The FDIC recently published its Summer 2012 Consumer News which provides advice on various banking topics. Most of the tips are probably well-known to those who are financially savvy. However, there are some useful reminders of federal regulations and protections. I've included a few excerpts that I found most useful.
Fraud and Liability for Debit and Credit Cards
We have discussed the issue of liability protections on debit and credit cards many times. Credit cards are safer based on regulations. The FDIC described these protections in its article, Debit, Credit and Prepaid Cards: There Are Differences:
Your liability for an unauthorized transaction varies depending on the type of card. Federal law limits your losses to a maximum of $50 if a credit card is lost or stolen. For a debit card, your maximum liability under federal law is $50 if you notify your bank within two business days after learning of the loss or theft of your card. But, if you notify your bank after those first two days, under the law you could lose much more.
Comprehensive Guide to Deposit Insurance Coverage
The FDIC announced the availability of a new large-print version of its deposit insurance coverage guide. This provides many examples of how to insure over $250,000. One example on page 33 shows how a couple with two children can insure $3 million in deposits at one bank.

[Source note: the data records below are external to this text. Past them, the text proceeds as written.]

Definition nextNodeName (names : gmap string string) (dbName : string) (n : Z)
  : option string :=
  Some ("v_" +:+ dbName +:+ "_node" +:+ itoa (Z.of_nat (size names) + 1)).

Definition addedOf (o : outcome (VCoordinationDatabase * option error))
  : VCoordinationDatabase :=
  match o with
  | Returns (v, _) => v
  | Panics _ => makeVCoordinationDatabase
  end.

Definition vdbThreeNodes : VCoordinationDatabase :=
  addedOf (addHosts joinSlash "ipv6" "ipv4" nextNodeName vdbOneNode
             ["10.0.0.2"%string; "10.0.0.3"%string] "sc1").

Definition vdbStopped : VCoordinationDatabase :=
  addedOf (addHosts joinSlash "ipv6" "ipv4" nextNodeName vdbOneNode
             ["10.0.0.2"%string; "10.0.0.1"%string; "10.0.0.3"%string] "sc1").

(** [maps.Keys] in the order of the map's list of entries. *)
Definition keysOfEntries (m : gmap string VCoordinationNode) : list string :=
  (map_to_list m).*1.

(** A result the depot operation accepts: passing, parsed, and naming the
    node and the depot path the operation holds for the host. *)
Definition depotAccepted
    (parse : string -> string -> string -> result OpResponseMap)
    (op : HTTPSCreateNodesDepotOp.HTTPSCreateNodesDepotOp)
    (hr : string * HostHTTPResult) : Prop :=
  isPassing (snd hr) = true /\
  exists resp,
    parse (HTTPSCreateNodesDepotOp.name op) (fst hr) (content (snd hr)) = Ok resp /\
    default EmptyString (resp !! "node"%string) =
      Name (HTTPSCreateNodesDepotOp.nodeOf op (fst hr)) /\
    default EmptyString (resp !! "depot_location"%string) =
      DepotPath (HTTPSCreateNodesDepotOp.nodeOf op (fst hr)).

(** The hosts of the [logResponse] calls of a log, in order. *)
Definition loggedHosts (log : list logCall) : list string :=
  omap (fun c => match c with
                 | CallLogResponse _ h _ => Some h
                 | _ => None
                 end) log.

(** A result the polling passes over: no credential error, not passing. *)
Definition pollSkipped (isPwdErr : HostHTTPResult -> bool)
    (hr : string * HostHTTPResult) : Prop :=
  isPwdErr (snd hr) = false /\ isPassing (snd hr) = false.

(** The requested nodes whose address differs from the one in the
    catalog, and the others, given the catalog addresses by node name. *)
Definition needsReIP (names : gmap string string) (nodeIP : string * string) : bool :=
  match names !! fst nodeIP with
  | Some oldIP => negb (String.eqb oldIP (snd nodeIP))
  | None => false
  end.

(** The instructions were asked for with [info]. *)
Definition producedWith (tr : list RestartNodes.event)
    (info : RestartNodes.VRestartNodesInfo) : Prop :=
  List.filter (fun ev => match ev with RestartNodes.EvProduce _ => true | _ => false end)
    tr = [RestartNodes.EvProduce info].
(** * lemire_rng.c: Lemire's nearly divisionless bounded random numbers

    A shallow embedding of [lemire_rng.c] and the properties of
    [lemire_rng] that follow from it.

    - C integers are mathematical integers ([Z]) with the wrap-around of
      each conversion and operation written out ([Uint.u32], [Uint.u64]).
    - The C library's [rand()] is a stateful function: its outputs are a
      stream [rand : nat -> Z] and the state of the program counts how many
      of them have been taken.
    - The [while] loop of [lemire_rng] has no bound on its iterations, so it
      is embedded with a fuel argument; [None] means the fuel ran out, never
      a result of the C function. *)

From Stdlib Require Import ZArith List Lia Bool Arith.
From Stdlib Require String Ascii DecimalString.
Import ListNotations.

Local Open Scope Z_scope.

(** ** Fixed-width unsigned arithmetic *)

Module Uint.

(** Conversion to a [w]-bit unsigned integer: reduction modulo [2^w]. *)
Definition wrap (w z : Z) : Z := z mod 2 ^ w.

Definition u32 (z : Z) : Z := wrap 32 z.
Definition u64 (z : Z) : Z := wrap 64 z.

(** Unary minus on a [uint32_t]: [-x] is computed modulo [2^32]. *)
Definition neg32 (x : Z) : Z := u32 (- x).

(** [x % y] on [uint32_t] operands, [y] non-zero. *)
Definition rem32 (x y : Z) : Z := u32 (x mod y).

(** [x * y] on [uint64_t] operands. *)
Definition mul64 (x y : Z) : Z := u64 (x * y).

(** [x >> k] and [x | y], [x & y], [x << k] on [uint32_t]/[uint64_t]
    operands; only the left shift can leave the width. *)
Definition shr (x k : Z) : Z := Z.shiftr x k.
Definition or32 (x y : Z) : Z := Z.lor x y.
Definition and32 (x y : Z) : Z := Z.land x y.
Definition shl32 (x k : Z) : Z := u32 (Z.shiftl x k).

End Uint.

(** ** Standard output *)

Module Stdio.

Import Ascii String.

(** The conversion [%u] of [printf]: the decimal digits of an unsigned
    integer. *)
Definition format_u (z : Z) : string :=
  DecimalString.NilZero.string_of_uint (N.to_uint (Z.to_N z)).

Definition newline : string := String "010"%char EmptyString.

(** What [printf("Random number in [0, %u[: %u\n", range, result)]
    writes. *)
Definition printf_random (range result : Z) : string :=
  ("Random number in [0, " ++ format_u range ++ "[: " ++ format_u result
   ++ newline)%string.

If you want even more details, you may want to review the guide that's designed for bankers. It's called the FDIC Comprehensive Seminar on Deposit Insurance Coverage For Bankers. I reviewed this guide and showed how it's easy to insure $1.25 million at one bank in my post Maximizing Your FDIC Coverage with Beneficiaries.
Adding Others to Accounts: Understand the Risks
Adding a family member as a joint owner to an account may simplify paying bills, but it has risks. Another aspect to consider is the effect to insurance coverage. Joint accounts can increase your insurance coverage, but that's not always the case as described in this FDIC article, Adding Others to Accounts: Understand the Risks:
if a single mother adds two children as co-owners but specifies that they must act together to withdraw any funds, the three individuals do not have equal withdrawal rights and the account would not necessarily be FDIC-insured up to $750,000 ($250,000 for each person named). "In this situation," Becker explained, "the FDIC would have to look to state law to determine the ownership interest of each person and would provide deposit insurance coverage accordingly."
The FDIC summer consumer news also has articles on choosing bank accounts, changing banks, electronic statements and managing mortgages. In my quick review of these articles, I didn't find anything that I thought would be worthwhile to highlight. If you find something interesting, please leave a comment.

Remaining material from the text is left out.